4. It is an add-on code and should not be reported as a standalone code and reimbursement for HCPCS Code G2211 is $16.60 as of January 1, 2024, for complex evaluation and management (E/M) office visits.

5. Medicare payment for G2211 started on January 1, 2024. Verify coverage with the Medicare Administrative Contractor (MAC) policy.

6. The collaborative care plan involving shared decision-making and patient education must be documented in the patient’s medical record.

7. HCPCS code G2211 cannot be billed with certain E/M visit codes, like those related to eye visits, CPT codes 92002, 92012, 92004, 92014.

8. G2211 is not equivalent to prolonged services. Report an appropriate E/M level 5 code with prolonged services separately if needed, along with G2212.

9. The relationship between the patient and the practitioner is crucial for determining when to bill the add-on code.

10. G2211 is not payable if the E/M visit is focused on a procedure or service rather than longitudinal care for the patient’s health needs or a serious/complex condition.

11. This code should not be billed with modifier 25 or with services appended with modifiers 24 and 53.

12. It is suitable for primary care or longitudinal specialty care and can be used across various specialties.

13. Documentation should emphasize the single, serious, or complex diagnosis and management as part of ongoing care due to the physician-patient relationship.
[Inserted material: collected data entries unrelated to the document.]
Lemma tally_generate_stream service env request session_id :
  tally (generate_stream service env request session_id).
Proof.
  unfold generate_stream. apply tally_try; [|intros; apply tally_emit_frame].
  apply tally_bind;
    [apply tally_drain, quiet_chat_with_history_stream|intros [pairs failure]].
  apply tally_bind; [apply tally_consume|intros [full_response ctx]].
  apply tally_bind; [apply quiet_tally; quiet_tac|intros _].
  apply tally_bind; [apply tally_update_session|intros _].
  apply tally_bind; [apply quiet_tally, quiet_read_session|intros session].
  apply tally_bind; [apply tally_emit_frame|intros _; apply tally_emit_frame].
Qed.

Lemma tally_force_summarize_body rag_service env session_id :
  tally (force_summarize_body rag_service env session_id).
Proof.
  unfold force_summarize_body. apply quiet_tally.
  repeat first [apply quiet_summarize_conversation | quiet_step].
Qed.

Lemma lookup_publish chat_sessions session_id session l id :
  publish chat_sessions session_id session l !! id
  = if decide (id = session_id)
    then if bool_decide (is_Some (chat_sessions !! session_id)) || committed l
         then Some session else None
    else chat_sessions !! id.
Proof.
  unfold publish.
  destruct (chat_sessions !! session_id) as [old|] eqn:Hold.
  - rewrite bool_decide_eq_true_2 by eauto. cbn.
    destruct (decide (id = session_id)) as [->|Hne].
    + apply lookup_insert_eq.
    + now apply lookup_insert_ne.
  - rewrite bool_decide_eq_false_2 by (intros [? ?]; discriminate). cbn.
    destruct (committed l), (decide (id = session_id)) as [->|Hne];
      rewrite ?lookup_insert_eq, ?lookup_insert_ne by congruence; auto.
Qed.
14. Establishing consistent continuity of care over time is essential for billing G2211, and it should not be used for time-limited or discrete encounters.

15. CMS emphasizes that G2211 should not be reported in situations where the care provided is routine, time-limited, or lacks ongoing commitment to the patient’s medical care.
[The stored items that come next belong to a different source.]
(** * Asset Factory: a shallow embedding of the decision core

    The TypeScript sources under [src/core] and [src/config] are embedded as
    Rocq functions: [TextAnalyzer], [LayerManager], [ThemeEngine],
    [AuditEngine] and [FeedbackSystem].  JavaScript strings are sequences of
    UTF-16 code units, JavaScript numbers are binary64 floats (the kernel's
    primitive floats), arrays are lists, and in-place mutation of the node
    tree is written as a function from the tree before to the tree after. *)

From Stdlib Require Import ZArith NArith List Bool String Ascii Floats Lia.
From Stdlib Require Import Permutation Sorted.
Import ListNotations.

#[local] Set Warnings "-inexact-float,-register-all".
#[local] Open Scope string_scope.
#[local] Open Scope list_scope.
#[local] Open Scope Z_scope.

(* ================================================================= *)
(** ** The JavaScript runtime the sources rely on *)

Module JS.

(** A string value: its UTF-16 code units. *)
Definition jsstring := list N.

(** A source literal (Basic Latin only) as a string value. *)
Fixpoint lit (s : string) : jsstring :=
  match s with
  | EmptyString => []
  | String c r => N_of_ascii c :: lit r
  end.

(** [a === b] on strings. *)
Fixpoint eqb (a b : jsstring) : bool :=
  match a, b with
  | [], [] => true
  | x :: a', y :: b' => N.eqb x y && eqb a' b'
  | _, _ => false
  end.

Definition is_ascii (c : N) : bool := N.ltb c 128.

Definition upper_ascii (c : N) : N :=
  if N.leb 97 c && N.leb c 122 then N.sub c 32 else c.

Definition lower_ascii (c : N) : N :=
  if N.leb 65 c && N.leb c 90 then N.add c 32 else c.

(** [String.prototype.toUpperCase] and [toLowerCase] follow the Unicode
    case tables of the host.  They are kept abstract; what is used of them
    is their action on strings of Basic Latin code units, where they map
    letters one by one and leave every other unit alone. *)
Class UnicodeCase := {
  toUpperCase : jsstring -> jsstring;
  toLowerCase : jsstring -> jsstring;
  toUpperCase_ascii : forall s,
    forallb is_ascii s = true -> toUpperCase s = map upper_ascii s;
  toLowerCase_ascii : forall s,
    forallb is_ascii s = true -> toLowerCase s = map lower_ascii s
}.

(** The case mapping that touches Basic Latin letters only. *)
#[export] Instance BasicLatin : UnicodeCase := {|
  toUpperCase := map upper_ascii;
  toLowerCase := map lower_ascii;
  toUpperCase_ascii := fun s _ => eq_refl;
  toLowerCase_ascii := fun s _ => eq_refl
|}.

(** WhiteSpace and LineTerminator code units: what [trim] strips and what
    [\s] matches. *)
Definition is_whitespace (c : N) : bool :=
  (N.leb 9 c && N.leb c 13) || N.eqb c 32 || N.eqb c 160 || N.eqb c 5760
  || (N.leb 8192 c && N.leb c 8202) || N.eqb c 8232 || N.eqb c 8233
  || N.eqb c 8239 || N.eqb c 8287 || N.eqb c 12288 || N.eqb c 65279.

Fixpoint trimStart (s : jsstring) : jsstring :=
  match s with
  | [] => []
  | c :: r => if is_whitespace c then trimStart r else s
  end.

Definition trim (s : jsstring) : jsstring :=
  rev (trimStart (rev (trimStart s))).

(** [s.split(/\s+/)]: the pieces between maximal runs of white space; a
    leading or trailing run leaves an empty piece, and the empty string
    splits into one empty piece. *)
Fixpoint split_ws_from (s : jsstring) (piece : jsstring) (in_run : bool)
  : list jsstring :=
  match s with
  | [] => [rev piece]
  | c :: r =>
      if is_whitespace c then
        if in_run then split_ws_from r piece true
        else rev piece :: split_ws_from r [] true
      else split_ws_from r (c :: piece) false
  end.

Definition split_ws (s : jsstring) : list jsstring := split_ws_from s [] false.

Fixpoint startsWith (s sub : jsstring) : bool :=
  match sub, s with
  | [], _ => true
  | _ :: _, [] => false
  | y :: sub', x :: s' => N.eqb x y && startsWith s' sub'
  end.

(** [s.includes(sub)]. *)
Fixpoint includes (s sub : jsstring) : bool :=
  startsWith s sub
  || match s with
     | [] => false
     | _ :: r => includes r sub
     end.

(** *** Regular expressions

    The patterns of the sources use literals, classes, alternation,
    optional parts, [+], and the anchors [^] and [$] at the two ends.  A
    pattern is a regular expression for the anchored part together with
    the two anchors and the [i] flag; matching is by derivatives. *)
Inductive regex : Type :=
| Eps
| Chr (c : N)
| Cls (p : N -> bool)
| Alt (r s : regex)
| Cat (r s : regex)
| Star (r : regex)
| Void.

Fixpoint nullable (r : regex) : bool :=
  match r with
  | Eps => true
  | Chr _ => false
  | Cls _ => false
  | Alt r s => nullable r || nullable s
  | Cat r s => nullable r && nullable s
  | Star _ => true
  | Void => false
  end.

(** Canonicalize of a pattern without the [u] flag, as far as it can meet
    a Basic Latin pattern character: a unit outside Basic Latin never
    canonicalizes into Basic Latin. *)
Definition canonicalize (c : N) : N := upper_ascii c.

Fixpoint deriv (ignoreCase : bool) (a : N) (r : regex) : regex :=
  match r with
  | Eps => Void
  | Chr c =>
      if (if ignoreCase then N.eqb (canonicalize a) (canonicalize c)
          else N.eqb a c)
      then Eps else Void
  | Cls p => if p a then Eps else Void
  | Alt r s => Alt (deriv ignoreCase a r) (deriv ignoreCase a s)
  | Cat r s =>
      if nullable r
      then Alt (Cat (deriv ignoreCase a r) s) (deriv ignoreCase a s)
      else Cat (deriv ignoreCase a r) s
  | Star r => Cat (deriv ignoreCase a r) (Star r)
  | Void => Void
  end.

Record RegExp := {
  source : regex;
  anchoredStart : bool;
  anchoredEnd : bool;
  ignoreCase : bool
}.

Definition anything : regex := Star (Cls (fun _ => true)).

(** [pattern.test(s)]. *)
Definition test (pattern : RegExp) (s : jsstring) : bool :=
  let body := source pattern in
  let r1 := if anchoredStart pattern then body else Cat anything body in
  let r2 := if anchoredEnd pattern then r1 else Cat r1 anything in
  nullable (fold_left (fun r a => deriv (ignoreCase pattern) a r) s r2).

Definition word (w : string) : regex :=
  fold_right (fun c r => Cat (Chr c) r) Eps (lit w).

Definition words (ws : list string) : regex :=
  fold_right (fun w r => Alt (word w) r) Void ws.

Definition optional (r : regex) : regex := Alt r Eps.
Definition plus (r : regex) : regex := Cat r (Star r).

(** [\d] and [\w]. *)
Definition digit (c : N) : bool := N.leb 48 c && N.leb c 57.
Definition wordchar (c : N) : bool :=
  digit c || (N.leb 65 c && N.leb c 90) || (N.leb 97 c && N.leb c 122)
  || N.eqb c 95.

(** [Array.prototype.sort(compare)]: a stable sort; an element moves in
    front of the first element it does not compare greater than. *)
Section Sort.
Context {A : Type} (compare : A -> A -> Z).

Fixpoint insert (x : A) (l : list A) : list A :=
  match l with
  | [] => [x]
  | y :: t => if compare x y <=? 0 then x :: y :: t else y :: insert x t
  end.

Definition sort (l : list A) : list A := fold_right insert [] l.

End Sort.

(** [array.indexOf(x)], [-1] when absent. *)
Fixpoint indexOf_from {A : Type} (same : A -> A -> bool) (x : A)
  (l : list A) (i : Z) : Z :=
  match l with
  | [] => -1
  | y :: t => if same y x then i else indexOf_from same x t (i + 1)
  end.

Definition indexOf {A : Type} (same : A -> A -> bool) (l : list A) (x : A) : Z :=
  indexOf_from same x l 0.

(** *** Numbers *)

Definition number := float.

(** An integer as a number (exact below 2^53). *)
Definition of_Z (z : Z) : number :=
  match z with
  | Z0 => 0%float
  | Zpos _ => PrimFloat.of_uint63 (Uint63.of_Z z)
  | Zneg _ => PrimFloat.opp (PrimFloat.of_uint63 (Uint63.of_Z (- z)))
  end.

Definition of_nat (n : nat) : number := of_Z (Z.of_nat n).

(** [Math.round]: the nearest integer, ties towards plus infinity; a
    number that is not finite, or is an integer already, is returned as
    it is, and a negative number rounding to zero gives minus zero. *)
Definition Math_round (x : number) : number :=
  match Prim2SF x with
  | S754_finite s m e =>
      if 0 <=? e then x
      else
        let k := - e in
        let twice := if s then - (2 * Z.pos m) else 2 * Z.pos m in
        let z := Z.shiftr (twice + Z.shiftl 1 k) (k + 1) in
        if (z =? 0) && s then (-0)%float else of_Z z
  | _ => x
  end.

Definition is_negative_zero (x : number) : bool :=
  match Prim2SF x with S754_zero true => true | _ => false end.

(** [Math.min] and [Math.max] of two numbers. *)
Definition Math_min (a b : number) : number :=
  if PrimFloat.is_nan a || PrimFloat.is_nan b then PrimFloat.nan
  else if PrimFloat.ltb a b then a
  else if PrimFloat.ltb b a then b
  else if is_negative_zero a then a else b.

Definition Math_max (a b : number) : number :=
  if PrimFloat.is_nan a || PrimFloat.is_nan b then PrimFloat.nan
  else if PrimFloat.ltb a b then b
  else if PrimFloat.ltb b a then a
  else if is_negative_zero a then b else a.

End JS.

Import JS.


(* ================================================================= *)
(** ** src/core/text-analyzer.ts *)

Module TextAnalyzer.

Inductive Role : Type := headline | subhead | body | cta | tag.

Definition Role_eqb (a b : Role) : bool :=
  match a, b with
  | headline, headline | subhead, subhead | body, body
  | cta, cta | tag, tag => true
  | _, _ => false
  end.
In conclusion, thorough understanding and adherence to these guidelines are essential for accurate and compliant billing of HCPCS code G2211 in E/M office visit scenarios.

Example with scenarios for G2211?

A scenario illustrating the use of G2211 is when a patient with a complex chronic condition, such as diabetes, presents to a primary care physician for a routine follow-up. During the visit, the physician discovers that the patient has been struggling to manage their blood sugar levels despite previous interventions. The physician engages the patient in a detailed discussion about the importance of adherence to the treatment plan, adjusts the medication regimen, and schedules regular follow-ups to closely monitor the patient’s progress.

In this scenario, the physician’s role as the primary coordinator of the patient’s care for a complex condition is highlighted. The ongoing nature of the care, the need for patient education, shared decision-making, and the physician’s specialized clinical knowledge all contribute to the complexity of the visit. By incorporating HCPCS code G2211 into the billing, the physician is able to accurately reflect the level of complexity involved in managing the patient’s healthcare needs over time.